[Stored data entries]
########################################

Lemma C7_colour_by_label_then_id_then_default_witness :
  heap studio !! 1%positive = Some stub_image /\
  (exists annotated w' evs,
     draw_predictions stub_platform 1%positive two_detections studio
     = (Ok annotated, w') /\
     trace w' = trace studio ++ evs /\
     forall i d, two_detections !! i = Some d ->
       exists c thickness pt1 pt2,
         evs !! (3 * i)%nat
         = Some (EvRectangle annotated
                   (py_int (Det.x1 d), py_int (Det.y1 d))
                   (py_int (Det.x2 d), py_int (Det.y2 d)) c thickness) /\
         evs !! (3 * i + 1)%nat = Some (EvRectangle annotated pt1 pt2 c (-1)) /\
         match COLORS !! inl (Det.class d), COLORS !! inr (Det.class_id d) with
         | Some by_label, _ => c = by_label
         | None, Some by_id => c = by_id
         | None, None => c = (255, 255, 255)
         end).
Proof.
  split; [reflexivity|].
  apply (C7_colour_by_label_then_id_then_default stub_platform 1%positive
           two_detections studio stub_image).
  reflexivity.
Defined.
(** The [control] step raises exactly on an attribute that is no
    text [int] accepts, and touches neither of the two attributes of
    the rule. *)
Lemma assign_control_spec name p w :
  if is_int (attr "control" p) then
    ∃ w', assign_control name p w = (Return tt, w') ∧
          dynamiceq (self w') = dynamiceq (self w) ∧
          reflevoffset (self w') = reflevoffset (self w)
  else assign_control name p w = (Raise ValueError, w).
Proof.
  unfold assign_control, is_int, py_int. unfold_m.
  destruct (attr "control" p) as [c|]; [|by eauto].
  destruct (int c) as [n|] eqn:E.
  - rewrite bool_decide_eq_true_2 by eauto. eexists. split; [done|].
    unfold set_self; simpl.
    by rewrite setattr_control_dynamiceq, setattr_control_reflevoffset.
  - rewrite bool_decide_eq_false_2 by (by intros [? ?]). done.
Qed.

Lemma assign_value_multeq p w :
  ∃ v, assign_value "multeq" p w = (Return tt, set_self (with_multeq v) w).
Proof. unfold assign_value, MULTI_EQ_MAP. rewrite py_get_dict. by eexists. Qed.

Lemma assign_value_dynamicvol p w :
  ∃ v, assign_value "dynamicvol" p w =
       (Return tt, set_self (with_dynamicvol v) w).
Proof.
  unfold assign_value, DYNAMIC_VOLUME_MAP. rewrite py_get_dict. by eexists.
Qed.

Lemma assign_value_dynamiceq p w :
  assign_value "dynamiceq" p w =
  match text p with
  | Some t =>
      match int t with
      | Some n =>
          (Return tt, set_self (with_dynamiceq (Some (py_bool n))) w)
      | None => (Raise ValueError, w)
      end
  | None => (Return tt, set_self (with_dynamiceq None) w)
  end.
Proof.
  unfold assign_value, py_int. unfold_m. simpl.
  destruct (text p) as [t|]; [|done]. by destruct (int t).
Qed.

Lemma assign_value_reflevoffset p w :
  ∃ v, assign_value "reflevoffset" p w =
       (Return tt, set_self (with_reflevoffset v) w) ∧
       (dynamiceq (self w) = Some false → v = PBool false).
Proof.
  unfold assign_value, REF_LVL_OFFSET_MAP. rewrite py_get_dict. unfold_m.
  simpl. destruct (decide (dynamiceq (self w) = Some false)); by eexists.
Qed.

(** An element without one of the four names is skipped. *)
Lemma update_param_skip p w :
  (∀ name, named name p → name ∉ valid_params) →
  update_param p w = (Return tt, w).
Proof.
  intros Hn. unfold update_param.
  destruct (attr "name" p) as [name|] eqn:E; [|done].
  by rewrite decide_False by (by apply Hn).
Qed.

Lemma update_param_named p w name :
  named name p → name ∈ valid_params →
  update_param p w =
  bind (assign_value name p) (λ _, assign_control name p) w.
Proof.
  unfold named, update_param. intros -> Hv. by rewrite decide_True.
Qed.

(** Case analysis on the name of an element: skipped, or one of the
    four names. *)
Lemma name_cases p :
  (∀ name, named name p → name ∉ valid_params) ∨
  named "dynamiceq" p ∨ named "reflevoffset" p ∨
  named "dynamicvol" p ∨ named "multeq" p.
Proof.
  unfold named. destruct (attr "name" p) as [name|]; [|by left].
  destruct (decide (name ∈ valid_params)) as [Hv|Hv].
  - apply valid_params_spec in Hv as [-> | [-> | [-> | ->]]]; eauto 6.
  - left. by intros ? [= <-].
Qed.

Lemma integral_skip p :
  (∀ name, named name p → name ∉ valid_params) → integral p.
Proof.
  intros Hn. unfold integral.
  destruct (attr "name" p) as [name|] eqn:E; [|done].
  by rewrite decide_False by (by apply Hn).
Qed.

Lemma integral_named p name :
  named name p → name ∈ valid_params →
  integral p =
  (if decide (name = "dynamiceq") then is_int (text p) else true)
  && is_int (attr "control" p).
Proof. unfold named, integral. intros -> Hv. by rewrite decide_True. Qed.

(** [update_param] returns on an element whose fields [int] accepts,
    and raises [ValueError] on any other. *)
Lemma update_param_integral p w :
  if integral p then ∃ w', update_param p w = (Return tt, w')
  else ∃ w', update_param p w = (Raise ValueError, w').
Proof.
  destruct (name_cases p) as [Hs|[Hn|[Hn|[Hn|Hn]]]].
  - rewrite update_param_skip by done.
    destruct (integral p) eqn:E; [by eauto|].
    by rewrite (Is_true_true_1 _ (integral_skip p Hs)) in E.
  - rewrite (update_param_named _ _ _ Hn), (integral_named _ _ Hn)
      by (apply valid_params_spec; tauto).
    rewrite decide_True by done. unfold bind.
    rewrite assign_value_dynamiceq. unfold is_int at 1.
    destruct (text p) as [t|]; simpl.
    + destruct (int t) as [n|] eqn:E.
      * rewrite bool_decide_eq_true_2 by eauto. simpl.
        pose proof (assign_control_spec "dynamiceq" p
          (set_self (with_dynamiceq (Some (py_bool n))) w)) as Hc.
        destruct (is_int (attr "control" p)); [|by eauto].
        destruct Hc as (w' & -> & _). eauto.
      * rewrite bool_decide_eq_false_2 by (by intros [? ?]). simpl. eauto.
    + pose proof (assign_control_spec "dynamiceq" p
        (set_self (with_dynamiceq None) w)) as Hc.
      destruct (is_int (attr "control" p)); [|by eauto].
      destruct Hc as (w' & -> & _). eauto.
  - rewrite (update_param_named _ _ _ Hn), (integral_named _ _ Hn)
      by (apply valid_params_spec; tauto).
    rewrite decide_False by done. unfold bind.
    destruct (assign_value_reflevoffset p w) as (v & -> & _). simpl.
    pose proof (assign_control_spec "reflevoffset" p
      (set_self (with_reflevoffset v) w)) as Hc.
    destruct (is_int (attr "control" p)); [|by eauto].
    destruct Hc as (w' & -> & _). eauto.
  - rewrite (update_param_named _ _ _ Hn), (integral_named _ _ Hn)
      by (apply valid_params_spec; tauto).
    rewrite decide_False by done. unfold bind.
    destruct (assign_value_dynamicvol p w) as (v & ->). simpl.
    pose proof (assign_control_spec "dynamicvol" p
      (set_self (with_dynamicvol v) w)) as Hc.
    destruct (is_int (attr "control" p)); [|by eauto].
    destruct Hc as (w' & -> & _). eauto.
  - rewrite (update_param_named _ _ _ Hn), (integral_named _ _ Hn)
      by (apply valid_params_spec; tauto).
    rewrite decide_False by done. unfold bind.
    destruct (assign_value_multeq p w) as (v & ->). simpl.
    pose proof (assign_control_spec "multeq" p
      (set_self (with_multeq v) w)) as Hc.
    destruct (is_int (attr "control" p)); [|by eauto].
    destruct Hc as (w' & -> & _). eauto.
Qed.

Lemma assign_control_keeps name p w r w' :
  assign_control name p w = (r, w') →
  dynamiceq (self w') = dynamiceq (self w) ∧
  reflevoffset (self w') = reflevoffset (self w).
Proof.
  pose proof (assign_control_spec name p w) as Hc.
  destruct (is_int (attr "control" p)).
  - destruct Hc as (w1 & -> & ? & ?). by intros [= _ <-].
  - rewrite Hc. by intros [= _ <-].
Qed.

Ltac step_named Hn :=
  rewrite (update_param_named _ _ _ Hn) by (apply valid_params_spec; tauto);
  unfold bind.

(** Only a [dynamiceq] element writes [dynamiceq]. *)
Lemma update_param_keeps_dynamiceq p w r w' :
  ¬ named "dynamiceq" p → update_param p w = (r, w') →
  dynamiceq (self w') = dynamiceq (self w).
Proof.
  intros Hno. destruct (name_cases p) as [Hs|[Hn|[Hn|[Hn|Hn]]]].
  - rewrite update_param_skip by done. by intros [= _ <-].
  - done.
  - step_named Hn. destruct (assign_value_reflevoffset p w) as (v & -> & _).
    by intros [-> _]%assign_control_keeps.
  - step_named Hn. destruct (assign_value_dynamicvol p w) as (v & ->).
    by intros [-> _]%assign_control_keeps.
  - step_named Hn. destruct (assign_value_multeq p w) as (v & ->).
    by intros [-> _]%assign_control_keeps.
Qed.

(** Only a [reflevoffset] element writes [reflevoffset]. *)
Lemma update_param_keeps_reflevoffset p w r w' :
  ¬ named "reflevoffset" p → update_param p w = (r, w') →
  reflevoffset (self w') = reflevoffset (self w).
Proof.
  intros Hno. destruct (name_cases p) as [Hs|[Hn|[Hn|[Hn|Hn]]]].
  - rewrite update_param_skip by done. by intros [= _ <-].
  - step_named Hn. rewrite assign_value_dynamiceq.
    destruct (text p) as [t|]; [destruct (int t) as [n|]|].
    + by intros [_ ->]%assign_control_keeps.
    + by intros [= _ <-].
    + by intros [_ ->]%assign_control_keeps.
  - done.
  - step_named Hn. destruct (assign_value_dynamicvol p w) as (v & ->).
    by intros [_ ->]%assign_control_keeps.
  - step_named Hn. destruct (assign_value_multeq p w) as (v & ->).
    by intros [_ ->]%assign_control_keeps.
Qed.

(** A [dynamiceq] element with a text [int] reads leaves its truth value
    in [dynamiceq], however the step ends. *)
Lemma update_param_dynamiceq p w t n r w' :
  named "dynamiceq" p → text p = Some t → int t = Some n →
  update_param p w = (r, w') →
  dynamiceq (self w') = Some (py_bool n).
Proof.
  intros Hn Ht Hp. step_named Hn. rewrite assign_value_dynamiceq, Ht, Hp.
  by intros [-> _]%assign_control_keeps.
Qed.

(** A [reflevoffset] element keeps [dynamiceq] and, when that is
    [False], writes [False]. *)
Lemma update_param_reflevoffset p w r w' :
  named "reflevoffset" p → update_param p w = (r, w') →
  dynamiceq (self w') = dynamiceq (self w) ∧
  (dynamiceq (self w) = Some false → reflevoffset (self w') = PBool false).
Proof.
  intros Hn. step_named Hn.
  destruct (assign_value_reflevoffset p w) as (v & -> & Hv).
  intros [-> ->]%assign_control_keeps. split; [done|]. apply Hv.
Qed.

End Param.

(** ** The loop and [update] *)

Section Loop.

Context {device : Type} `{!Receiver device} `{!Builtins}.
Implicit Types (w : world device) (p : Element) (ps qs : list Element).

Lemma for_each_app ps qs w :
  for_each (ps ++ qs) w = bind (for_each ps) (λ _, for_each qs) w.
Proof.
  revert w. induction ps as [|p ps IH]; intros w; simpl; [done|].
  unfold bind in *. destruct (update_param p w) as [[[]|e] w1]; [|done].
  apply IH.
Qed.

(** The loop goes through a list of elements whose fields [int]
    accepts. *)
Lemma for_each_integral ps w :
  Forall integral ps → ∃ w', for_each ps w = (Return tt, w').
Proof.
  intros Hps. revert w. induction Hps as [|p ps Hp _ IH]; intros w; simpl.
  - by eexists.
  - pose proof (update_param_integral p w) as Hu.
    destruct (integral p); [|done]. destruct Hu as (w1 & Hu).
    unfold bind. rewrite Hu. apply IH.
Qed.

########################################

§ **Problem to work on**: Each line in the data that holds the word "pose" must be copied.

§ **Answer box**:
        pose proof (assign_control_spec "dynamiceq" p
    + pose proof (assign_control_spec "dynamiceq" p
    pose proof (assign_control_spec "reflevoffset" p
    pose proof (assign_control_spec "dynamicvol" p
    pose proof (assign_control_spec "multeq" p
  pose proof (assign_control_spec name p w) as Hc.
  - pose proof (update_param_integral p w) as Hu.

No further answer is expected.